Task to complete:
The expected answer is the set of lines in the data below between the line holding "[np.percentile]) are modelled" and the line holding "(** [InvalidInputError] is", inclusive, written out exactly.

Extracted entries:

(** C2 (amended). PUT /vehicles/:id never changes a field outside the
    allow-list: every vehicle keeps its identifier, its [createdAt], its
    [userEmail] and any further field, for every request and every state
    of the server; the bookings and the ObjectId generator are untouched.
    The eight allow-listed fields are the replaceable ones: the vehicle
    the identifier names takes for each of them the value the body gives. *)
Theorem put_vehicles_changes_only_allowlist
    (id : string) (body : jsobject) (s : server) :
  let s' := (put_vehicles_id id body s).2 in
  Forall2 (fun d d' =>
             d' !! "_id" = d !! "_id"
             /\ d' !! "createdAt" = d !! "createdAt"
             /\ d' !! "userEmail" = d !! "userEmail"
             /\ same_outside_allowlist d d')
          (vehiclesCollection s) (vehiclesCollection s')
  /\ bookingsCollection s' = bookingsCollection s
  /\ nextId s' = nextId s
  /\ (forall o pre d post,
        new_ObjectId id = Ok o -> failing s = None ->
        vehiclesCollection s = (pre ++ d :: post)%list ->
        unused (VObjectId o) pre -> d !! "_id" = Some (VObjectId o) ->
        exists d',
          vehiclesCollection s' = (pre ++ d' :: post)%list
          /\ forall k v, In k allowlist -> body !! k = Some v ->
               d' !! k = Some (VJson v)).
Proof.
  intros s'.
  assert (Hframe : Forall2 same_outside_allowlist
                     (vehiclesCollection s) (vehiclesCollection s')
                   /\ bookingsCollection s' = bookingsCollection s
                   /\ nextId s' = nextId s).
  { unfold s', put_vehicles_id.
    destruct (negb (ObjectId_isValid id));
      [simpl; auto using same_outside_refl | ].
    destruct (new_ObjectId id) as [o | e];
      [ | simpl; auto using same_outside_refl].
    simpl. unfold await. destruct (failing s);
      [simpl; auto using same_outside_refl | ].
    pose proof (updateOne_frame (by_id o) body (vehiclesCollection s)) as Hf.
    destruct (updateOne (by_id o) (updateDoc body) (vehiclesCollection s))
      as [[m n] ds].
    simpl in Hf. destruct (m =? 0); simpl; auto. }
  destruct Hframe as (Hframe & Hb & Hn).
  split; [ | split; [exact Hb | split; [exact Hn | ]]].
  - eapply Forall2_impl; [exact Hframe | ].
    intros d d' Hsame. repeat split; try exact Hsame;
      apply Hsame; simpl; intuition discriminate.
  - intros o pre d post Hid Hup Hdocs Hpre Hd.
    exists (apply_set (updateDoc body) d). split.
    + unfold s', put_vehicles_id. accepted Hid Hup.
      rewrite Hdocs, (updateOne_first _ _ _ _ _ Hpre Hd). reflexivity.
    + intros k v Hk Hv. rewrite (apply_set_listed _ _ _ Hk), Hv. reflexivity.
Qed.

(* ===================================================================== *)
(** ** The listings: GET /vehicles, /my-vehicles, /my-bookings            *)
(* ===================================================================== *)

Lemma createdAt_dated (d : document) (t : Z) :
  createdAt d = Some t <-> d !! "createdAt" = Some (VDate (Some t)).
Proof.
  unfold createdAt. destruct (d !! "createdAt") as [[j | [t' | ] | o] | ];
    split; congruence.
Qed.

Lemma desc_ge (a b : document) : desc a b = true <-> createdAt_ge a b.
Proof.
  unfold desc, createdAt_ge.
  destruct (createdAt a) as [ta | ], (createdAt b) as [tb | ]; split.
  - intros H t [= <-]. exists ta. split; [reflexivity | lia].
  - intros H. destruct (H tb eq_refl) as (t & [= <-] & Hle). lia.
  - intros _ t [=].
  - reflexivity.
  - discriminate.
  - intros H. destruct (H tb eq_refl) as (t & [=] & _).
  - intros _ t [=].
  - reflexivity.
Qed.

Lemma desc_total (a b : document) : desc a b = false -> desc b a = true.
Proof.
  unfold desc. destruct (createdAt a), (createdAt b); try congruence. lia.
Qed.

Lemma desc_trans (a b c : document) :
  desc a b = true -> desc b c = true -> desc a c = true.
Proof.
  unfold desc. destruct (createdAt a), (createdAt b), (createdAt c);
    try congruence. lia.
Qed.

Lemma insert_desc_perm (d : document) (l : list document) :
  Permutation (insert_desc d l) (d :: l).
Proof.
  induction l as [ | e l IH]; simpl; [reflexivity | ].
  destruct (desc d e); [reflexivity | ].
  rewrite IH. apply perm_swap.
Qed.

Lemma sort_desc_perm (l : list document) : Permutation (sort_desc l) l.
Proof.
  induction l as [ | d l IH]; simpl; [reflexivity | ].
  rewrite insert_desc_perm, IH. reflexivity.
Qed.

Lemma insert_desc_sorted (d : document) (l : list document) :
  StronglySorted (fun a b => desc a b = true) l ->
  StronglySorted (fun a b => desc a b = true) (insert_desc d l).
Proof.
  induction 1 as [ | e l Hl IH He]; simpl.
  - repeat constructor.
  - destruct (desc d e) eqn:Hde.
    + constructor; [constructor; assumption | ].
      constructor; [exact Hde | ].
      eapply Forall_impl; [exact He | ].
      intros c Hec. exact (desc_trans _ _ _ Hde Hec).
    + constructor; [exact IH | ].
      eapply Permutation_Forall;
        [apply Permutation_sym, insert_desc_perm | ].
      constructor; [apply desc_total, Hde | exact He].
Qed.

Lemma sort_desc_sorted (l : list document) :
  StronglySorted (fun a b => desc a b = true) (sort_desc l).
Proof.
  induction l as [ | d l IH]; simpl; [constructor | ].
  apply insert_desc_sorted, IH.
Qed.

Lemma StronglySorted_descending (l : list document) :
  StronglySorted (fun a b => desc a b = true) l -> descending l.
Proof.
  induction 1 as [ | e l Hl IH He]; intros i j a b Hij Hi Hj.
  - rewrite lookup_nil in Hi. discriminate.
  - destruct j as [ | j]; [lia | ]. simpl in Hj.
    destruct i as [ | i]; simpl in Hi.
    + injection Hi as ->. apply desc_ge.
      rewrite Forall_forall in He. apply He.
      eapply list_elem_of_lookup_2. exact Hj.
    + apply (IH i j); [lia | assumption | assumption].
Qed.

Lemma find_sorted_descending (query : document -> bool) (docs : list document) :
  descending (find_sorted query docs).
Proof. apply StronglySorted_descending, sort_desc_sorted. Qed.

Lemma find_sorted_perm (query : document -> bool) (docs : list document) :
  Permutation (find_sorted query docs) (List.filter query docs).
Proof. apply sort_desc_perm. Qed.

Lemma filter_all (docs : list document) :
  List.filter (fun _ => true) docs = docs.
Proof. induction docs; simpl; congruence. Qed.

Lemma by_userEmail_string (email u : string) (d : document) :
  d !! "userEmail" = Some (VJson (JString u)) ->
  by_userEmail email d = true <-> u = email.
Proof. unfold by_userEmail. intros ->. apply String.eqb_eq. Qed.

Lemma present_not_missing (email : string) :
  email <> "" -> missing (Some email) = false.
Proof. intros H. simpl. destruct (String.eqb_spec email ""); congruence. Qed.

(** C6. While the database answers, GET /vehicles (in both files) is
    answered with all the vehicles and GET /my-vehicles?email=E with the
    vehicles the filter on [userEmail] selects, for a vehicle whose
    [userEmail] is a string those with [userEmail] equal to E; both
    listings are in descending order of [createdAt], and an empty
    collection gives the empty array with status 200. *)
Theorem vehicle_listings (s : server) :
  failing s = None ->
  (exists l,
     ServerJs.get_vehicles s = (Response 200 (JsonArray l), s)
     /\ Part000.get_vehicles s = (Response 200 (JsonArray l), s)
     /\ Permutation l (vehiclesCollection s)
     /\ descending l
     /\ (vehiclesCollection s = [] -> l = []))
  /\
  (forall E, E <> "" ->
     exists l,
       get_my_vehicles (Some E) s = (Response 200 (JsonArray l), s)
       /\ Permutation l (List.filter (by_userEmail E) (vehiclesCollection s))
       /\ (forall d u, d !! "userEmail" = Some (VJson (JString u)) ->
             In d l <-> In d (vehiclesCollection s) /\ u = E)
       /\ descending l
       /\ (vehiclesCollection s = [] -> l = [])).
Proof.
  intros Hup. split.
  - exists (find_sorted (fun _ => true) (vehiclesCollection s)).
    unfold ServerJs.get_vehicles, Part000.get_vehicles.
    rewrite (await_up _ _ Hup).
    split; [reflexivity | split; [reflexivity | split; [ | split]]].
    + rewrite find_sorted_perm, filter_all. reflexivity.
    + apply find_sorted_descending.
    + intros ->. reflexivity.
  - intros E HE.
    exists (find_sorted (by_userEmail E) (vehiclesCollection s)).
    unfold get_my_vehicles. rewrite (present_not_missing _ HE). simpl.
    rewrite (await_up _ _ Hup).
    split; [reflexivity | split; [ | split; [ | split]]].
    + apply find_sorted_perm.
    + intros d u Hu.
      rewrite (Permutation_in' (eq_refl d) (find_sorted_perm _ _)).
      rewrite filter_In, (by_userEmail_string _ _ _ Hu). reflexivity.
    + apply find_sorted_descending.
    + intros ->. reflexivity.
Qed.

(* ===================================================================== *)
(** ** POST /bookings                                                     *)
(* ===================================================================== *)

Lemma generated_below_unused (next o : N) (docs : list document) :
  generated_below next docs -> (next <= o)%N -> unused (VObjectId o) docs.
Proof.
  intros Hgen Ho. eapply Forall_impl; [exact Hgen | ].
  intros d Hd Heq. specialize (Hd o Heq). lia.
Qed.
(** * GBM stock price predictor: the estimator, the simulator and the band

    A shallow embedding of [stock_predictor.py].  Floating-point numbers are
    read as real numbers: rounding, overflow and underflow are not modelled,
    except where a definition says so ([exp_underflow]).
    A float that is not finite (nan, inf) is the value [None] of [npfloat].
    The numpy primitives the program calls ([np.log], [np.mean], [np.std],
    [np.random.normal], [np.cumsum], [np.arange], [np.median],
    [np.percentile]) are modelled from numpy's behaviour; the functions of
    the program are translated line by line on top of them.  The global
    generator of [np.random] is threaded as explicit state. *)

From Stdlib Require Import Reals List ZArith Lia Lra Bool Permutation Sorted.
Import ListNotations.
Open Scope R_scope.

(** ** Python outcomes: a call returns or raises *)

Module Py.

(** [InvalidInputError] is the error the specification names; no statement
    of the program raises it.  [ValueError] and [IndexError] are the errors
    numpy raises in the calls the program makes. *)
Inductive exn : Type :=
| ValueError
| IndexError
| InvalidInputError.

Inductive outcome (A : Type) : Type :=
| Returned (a : A)
| Raised (e : exn).

Arguments Returned {A} a.
Arguments Raised {A} e.

Definition bind {A B : Type} (c : outcome A) (k : A -> outcome B) : outcome B :=
  match c with
  | Returned a => k a
  | Raised e => Raised e
  end.

(** [for x in l], each step may raise: the first error wins. *)
Fixpoint mapM {A B : Type} (f : A -> outcome B) (l : list A) : outcome (list B) :=
  match l with
  | [] => Returned []
  | x :: l' => bind (f x) (fun y => bind (mapM f l') (fun ys => Returned (y :: ys)))
  end.

(** Indexing a one-dimensional array with a Python integer: a negative
    index counts from the end, an index out of range raises. *)
Definition index {A : Type} (a : list A) (i : Z) : outcome A :=
  let n := Z.of_nat (length a) in
  let j := if (i <? 0)%Z then (n + i)%Z else i in
  if ((j <? 0) || (n <=? j))%Z then Raised IndexError
  else match nth_error a (Z.to_nat j) with
       | Some x => Returned x
       | None => Raised IndexError
       end.

(** [a[lo:hi]] for non-negative bounds. *)
Definition slice {A : Type} (a : list A) (lo hi : nat) : list A :=
  firstn (hi - lo) (skipn lo a).

End Py.

Import Py.

Declare Scope py_scope.
Delimit Scope py_scope with py.
Notation "x <- c ;; k" := (bind c (fun x => k))
  (at level 61, c at next level, right associativity) : py_scope.

(** ** The numpy primitives the program calls *)

Module NP.

(** A float result that may fail to be finite. *)
Definition npfloat : Type := option R.

Definition lift1 (f : R -> R) (x : npfloat) : npfloat := option_map f x.

Definition lift2 (f : R -> R -> R) (x y : npfloat) : npfloat :=
  match x, y with
  | Some a, Some b => Some (f a b)
  | _, _ => None
  end.

(** [a / b] on floats: a zero divisor gives inf or nan.  A quotient too
    large or too small for a float (overflow to inf, underflow to 0.0) is
    not modelled. *)
Definition divide (a b : R) : npfloat :=
  if Req_dec_T b 0 then None else Some (a / b).

(** [np.log]: -inf at zero, nan below.  Arguments are finite reals: no
    inf argument is modelled. *)
Definition log (x : R) : npfloat :=
  if Rlt_dec 0 x then Some (ln x) else None.

(** An array one of whose entries is not finite is [None] as a whole: the
    reductions the program applies to it ([np.mean], [np.std]) are then
    not finite either. *)
Fixpoint sequence (l : list npfloat) : option (list R) :=
  match l with
  | [] => Some []
  | Some x :: l' => option_map (cons x) (sequence l')
  | None :: _ => None
  end.

(** Elementwise [np.log(a / b)] of two arrays of the same length. *)
Definition log_divide (a b : list R) : option (list R) :=
  sequence (map (fun p => match divide (fst p) (snd p) with
                          | Some r => log r
                          | None => None
                          end) (combine a b)).

Definition sum (a : list R) : R := fold_left Rplus a 0.

(** [np.mean]: the sum over the count; nan (with a warning) when empty. *)
Definition mean (a : list R) : npfloat :=
  match a with
  | [] => None
  | _ => Some (sum a / INR (length a))
  end.

(** [np.var] with its default [ddof=0]: the mean of the squared deviations
    from the mean, the count being the divisor. *)
Definition var (a : list R) : npfloat :=
  match mean a with
  | None => None
  | Some m => Some (sum (map (fun x => (x - m) * (x - m)) a) / INR (length a))
  end.

(** [np.std]: the square root of [np.var]. *)
Definition std (a : list R) : npfloat := lift1 sqrt (var a).


(** [np.arange(n)]: the integers 0 .. n-1, none when [n <= 0]. *)
Definition arange (n : Z) : list Z :=
  map Z.of_nat (seq 0 (Z.to_nat n)).

(** The global generator of [np.random], as the standard normal variates
    it is going to deliver, in order.  Seeding fixes this sequence. *)
Definition rng : Type := nat -> R.

(** A computation that reads the global generator and may raise. *)
Definition random (A : Type) : Type := rng -> outcome (A * rng).

Definition ret {A : Type} (a : A) : random A := fun g => Returned (a, g).

Definition rbind {A B : Type} (c : random A) (k : A -> random B) : random B :=
  fun g => match c g with
           | Returned (a, g') => k a g'
           | Raised e => Raised e
           end.

Definition lift {A : Type} (c : outcome A) : random A :=
  fun g => match c with
           | Returned a => Returned (a, g)
           | Raised e => Raised e
           end.

(** [np.random.normal(loc, scale, (rows, cols))]: a negative dimension
    raises; otherwise the array is filled row by row, each entry being
    [loc + scale * z] for the next variate [z], and the generator has
    advanced by [rows * cols] variates. *)
Definition random_normal (loc scale : R) (rows cols : Z) : random (list (list R)) :=
  fun g =>
    if ((rows <? 0) || (cols <? 0))%Z then Raised ValueError
    else
      let r := Z.to_nat rows in
      let c := Z.to_nat cols in
      Returned (map (fun i => map (fun j => loc + scale * g (i * c + j)%nat) (seq 0 c))
                    (seq 0 r),
                fun k => g (r * c + k)%nat).

(** Elementwise sum of two rows of the same length. *)
Definition add_rows (a b : list R) : list R :=
  map (fun p => fst p + snd p) (combine a b).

Answer section:
    [np.percentile]) are modelled from numpy's behaviour; the functions of
    the program are translated line by line on top of them.  The global
    generator of [np.random] is threaded as explicit state. *)

From Stdlib Require Import Reals List ZArith Lia Lra Bool Permutation Sorted.
Import ListNotations.
Open Scope R_scope.

(** ** Python outcomes: a call returns or raises *)

Module Py.

(** [InvalidInputError] is the error the specification names; no statement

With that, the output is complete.